Following kidney segmentation, our system assesses the transplant status with a two-stage SNCAE-based classifier using the constructed CDFs and the clinical biomarkers. A leave-one-subject-out (LOSO) approach is applied to distinguish between (i) non-rejection (NR) and abnormal (AB) transplants and (ii) early rejection (ER) from other kidney diseases (OD). First, our system accuracy was evaluated using the clinical biomarkers alone. As demonstrated in Table 2, diagnostic accuracy using the clinical biomarkers only is very low due to the large overlap of these biomarkers between NR and AB groups. Secondly, we evaluated the overall accuracy using the image biomarkers (i.e. CDFs), see Table 2. Classification using image-derived biomarkers has higher accuracy compared to that based on clinical ones. To show the advantages of integrating both clinical and image biomarkers, the kidney status was also assessed using the same LOSO approach and an SNCAE classifier augmented with both biomarkers. As expected, the overall accuracy notably increases after fusion as shown in Table 2.

Table 2. Diagnostic accuracy (ACC), sensitivity (SENS), and specificity (SPEC) for our CAD system with the SNCAE classifier using clinical and image-driven biomarkers. Note that “NR”, “AB”, “ER”, and “OD” stand for non-rejection, abnormal, early rejection and other diagnosis, respectively.
Table 3. Diagnostic accuracy (ACC), sensitivity (SENS), specificity (SPEC), and area under the curve (AUC) for the proposed CAD system with the SNCAE classifier and seven other classifiers from the Weka collection [20].
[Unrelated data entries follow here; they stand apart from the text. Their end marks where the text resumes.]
(** * The wizard state machine of [src/index.tsx]

    A shallow embedding of the React component [WizardContextProvider] and
    of the hook [useWizardContext]: the reducer that owns the step registry
    and the current location, the effect that turns a change of the current
    location into one of the three host callbacks, and the context that the
    steps read.

    React itself is modelled by explicit state passing.
    - A render is a [Host] record: the props and the navigation location
      that the closures of that render capture.
    - [useReducer] is the pure function [reducer]; what it sends to
      [logger] is returned next to the new state.
    - [useEffect(..., [currentLocation])] is [afterRender]: the body of the
      effect runs when the location differs from the one of the previous
      render, and the host callbacks it calls are returned as a list of
      [HostCall]s, in call order.
    - [createContext] / [useContext] are a default value and the stack of
      enclosing providers. *)

From Stdlib Require Import ZArith String List Bool Lia.
From stdpp Require Import gmap strings list fin_maps.

Local Open Scope string_scope.
Local Open Scope Z_scope.

(** ** JavaScript values and built-ins used by the component *)
Module Js.

(** A value of TypeScript type [any]. [JError] stands for every object
    for which [instanceof Error] holds. *)
#[warnings="-register-all"]
Inductive any : Type :=
| JNull
| JUndefined
| JBoolean (b : bool)
| JNumber (n : Z)
| JString (s : string)
| JError (message : string)
| JObject (fields : list (string * any)).

(** [v instanceof Error], together with [v.message] when it holds. *)
Definition instanceofError (v : any) : option string :=
  match v with
  | JError message => Some message
  | _ => None
  end.

(** [!s] on a string: only the empty string is falsy. *)
Definition falsy (s : string) : bool :=
  match s with
  | EmptyString => true
  | String _ _ => false
  end.

(** [s.slice(n)]. *)
Fixpoint slice (n : nat) (s : string) : string :=
  match n, s with
  | O, _ => s
  | S _, EmptyString => EmptyString
  | S n', String _ s' => slice n' s'
  end.

(** [s.replace(pattern, replacement)] with a string pattern: the first
    occurrence only. No replacement pattern ([$&] and the like) occurs in
    the one call of the source, whose replacement is the empty string. *)
Fixpoint replace (pattern replacement s : string) : string :=
  if String.prefix pattern s
  then replacement ++ slice (String.length pattern) s
  else match s with
       | EmptyString => EmptyString
       | String c s' => String c (replace pattern replacement s')
       end.

(** [l.findIndex(f)]: the index of the first element that satisfies [f],
    [-1] when there is none. *)
Fixpoint findIndexFrom {A} (f : A -> bool) (l : list A) (i : Z) : Z :=
  match l with
  | [] => -1
  | x :: l' => if f x then i else findIndexFrom f l' (i + 1)
  end.

Definition findIndex {A} (f : A -> bool) (l : list A) : Z :=
  findIndexFrom f l 0.

(** [l[i]]: [None] is JavaScript's [undefined], for a negative index as
    for one past the end. *)
Definition at_index {A} (l : list A) (i : Z) : option A :=
  if i <? 0 then None else l !! Z.to_nat i.

(** *** Ordinary objects used as dictionaries

    An object of [any] is taken to be a plain one: [JObject fields] has
    the own, writable data properties [fields] and inherits from
    [Object.prototype]; an [Error] inherits from [Error.prototype] and
    through it from [Object.prototype]. *)

(** What an ordinary object inherits from. *)
Inductive Prototype : Type :=
| ObjectPrototype
| NullPrototype
| ValuePrototype (v : any).

(** An ordinary object: its own properties and its prototype. The object
    literal [{}] is [emptyObject]. *)
Record Dictionary := {
  own : gmap string any;
  prototype : Prototype
}.

Definition emptyObject : Dictionary :=
  {| own := ∅; prototype := ObjectPrototype |}.

(** Whether an assignment to ["__proto__"] that finds no own property and
    walks up from this prototype ends at the accessor of
    [Object.prototype]: not from the [null] prototype, and not through a
    plain object that has a data property of that name itself. *)
Definition reachesProtoSetter (p : Prototype) : bool :=
  match p with
  | ObjectPrototype => true
  | NullPrototype => false
  | ValuePrototype (JObject fields) =>
      negb (existsb (fun field => String.eqb (fst field) "__proto__") fields)
  | ValuePrototype _ => true
  end.

(** [o[k] = v] on an ordinary, extensible object. Every name but
    ["__proto__"] becomes or stays an own data property, whatever the
    prototype chain of plain objects holds. ["__proto__"], unless it is an
    own property already, goes to the setter of [Object.prototype] when
    the chain reaches it: the setter makes an object or [null] the new
    prototype, ignores any other value, and creates no own property. *)
Definition assign (o : Dictionary) (k : string) (v : any) : Dictionary :=
  if String.eqb k "__proto__"
     && negb (bool_decide (is_Some (own o !! k)))
     && reachesProtoSetter (prototype o)
  then match v with
       | JObject _ | JError _ =>
           {| own := own o; prototype := ValuePrototype v |}
       | JNull => {| own := own o; prototype := NullPrototype |}
       | _ => o
       end
  else {| own := <[k:=v]> (own o); prototype := prototype o |}.

End Js.
Import Js.

(** ** The component *)
Module Wizard.

Definition WIZARD_COMPLETE : string := "@Wizard/complete".
Definition WIZARD_CANCEL : string := "@Wizard/cancel".

Definition IntlKey : Type := string.
Definition MetaData : Type := list (string * string).

Record WizardStep := {
  key : string;
  state : any;
  nextButtonIntlKey : IntlKey
}.

Record WizardState := {
  steps : list WizardStep;
  currentLocation : string
}.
To evaluate the capabilities of the SNCAE classifier, it has been compared with seven well-known learnable classifiers from the Weka collection [20]: K*, k-nearest neighbor (kNN), Naive Bayes tree (NBT), alternating decision tree (ADT), nearest neighbor with generalization (NNge), Random tree (RT), and Random forest (RF). Table 3 presents their and our diagnostic accuracies in terms of the numbers of correctly classified cases with respect to the overall numbers of subjects. For the first stage (NR vs. AB), our classifier demonstrated the best total diagnostic accuracy of \(95\,\%\), or 15 correctly classified NR transplants out of the 16 subjects, and 40 correctly classified AB transplants out of the 42 subjects. Moreover, for the second stage (ER vs. OD), our classifier achieved a \(95\,\%\) total diagnostic accuracy.

In addition, we tested the performance of the SNCAE compared to the chosen Weka classifiers using the receiver operating characteristics (ROC) [21] analysis. As shown in Table 3, the calculated area under the curve (AUC) is the highest for our classifier and approaches the top-most unit value. These initial diagnostic results confirm that the proposed CAD system holds promise as a reliable non-invasive diagnostic tool.

4 Conclusions

In total, we propose a CAD system for early assessment of renal transplant function from 4D DW-MRI data that combines deformable model segmentation, estimation of spatial diffusion parameters (ADCs), and a SNCAE classification of the transplant status using CDFs of the ADCs and clinical biomarkers as integral status descriptions. In a test on a biopsy-proven cohort of 58 participants, our system showed high diagnostic accuracy to distinguish non-rejection from abnormal transplants as well as to distinguish early rejection from other kidney dysfunction, which make our non-invasive CAD a reliable diagnostic tool. In the future, we intend to increase the test sets of both non-rejection and abnormal transplants in order to further validate the accuracy and robustness of our framework. Also, new kidney transplant data sets, which are acquired at lower b-values, will be used to explore the ability of our framework to determine the type of kidney rejection, i.e. anti-body mediated or T-cell rejection, or other causes of acute kidney dysfunction such as drug toxicity and viral infection.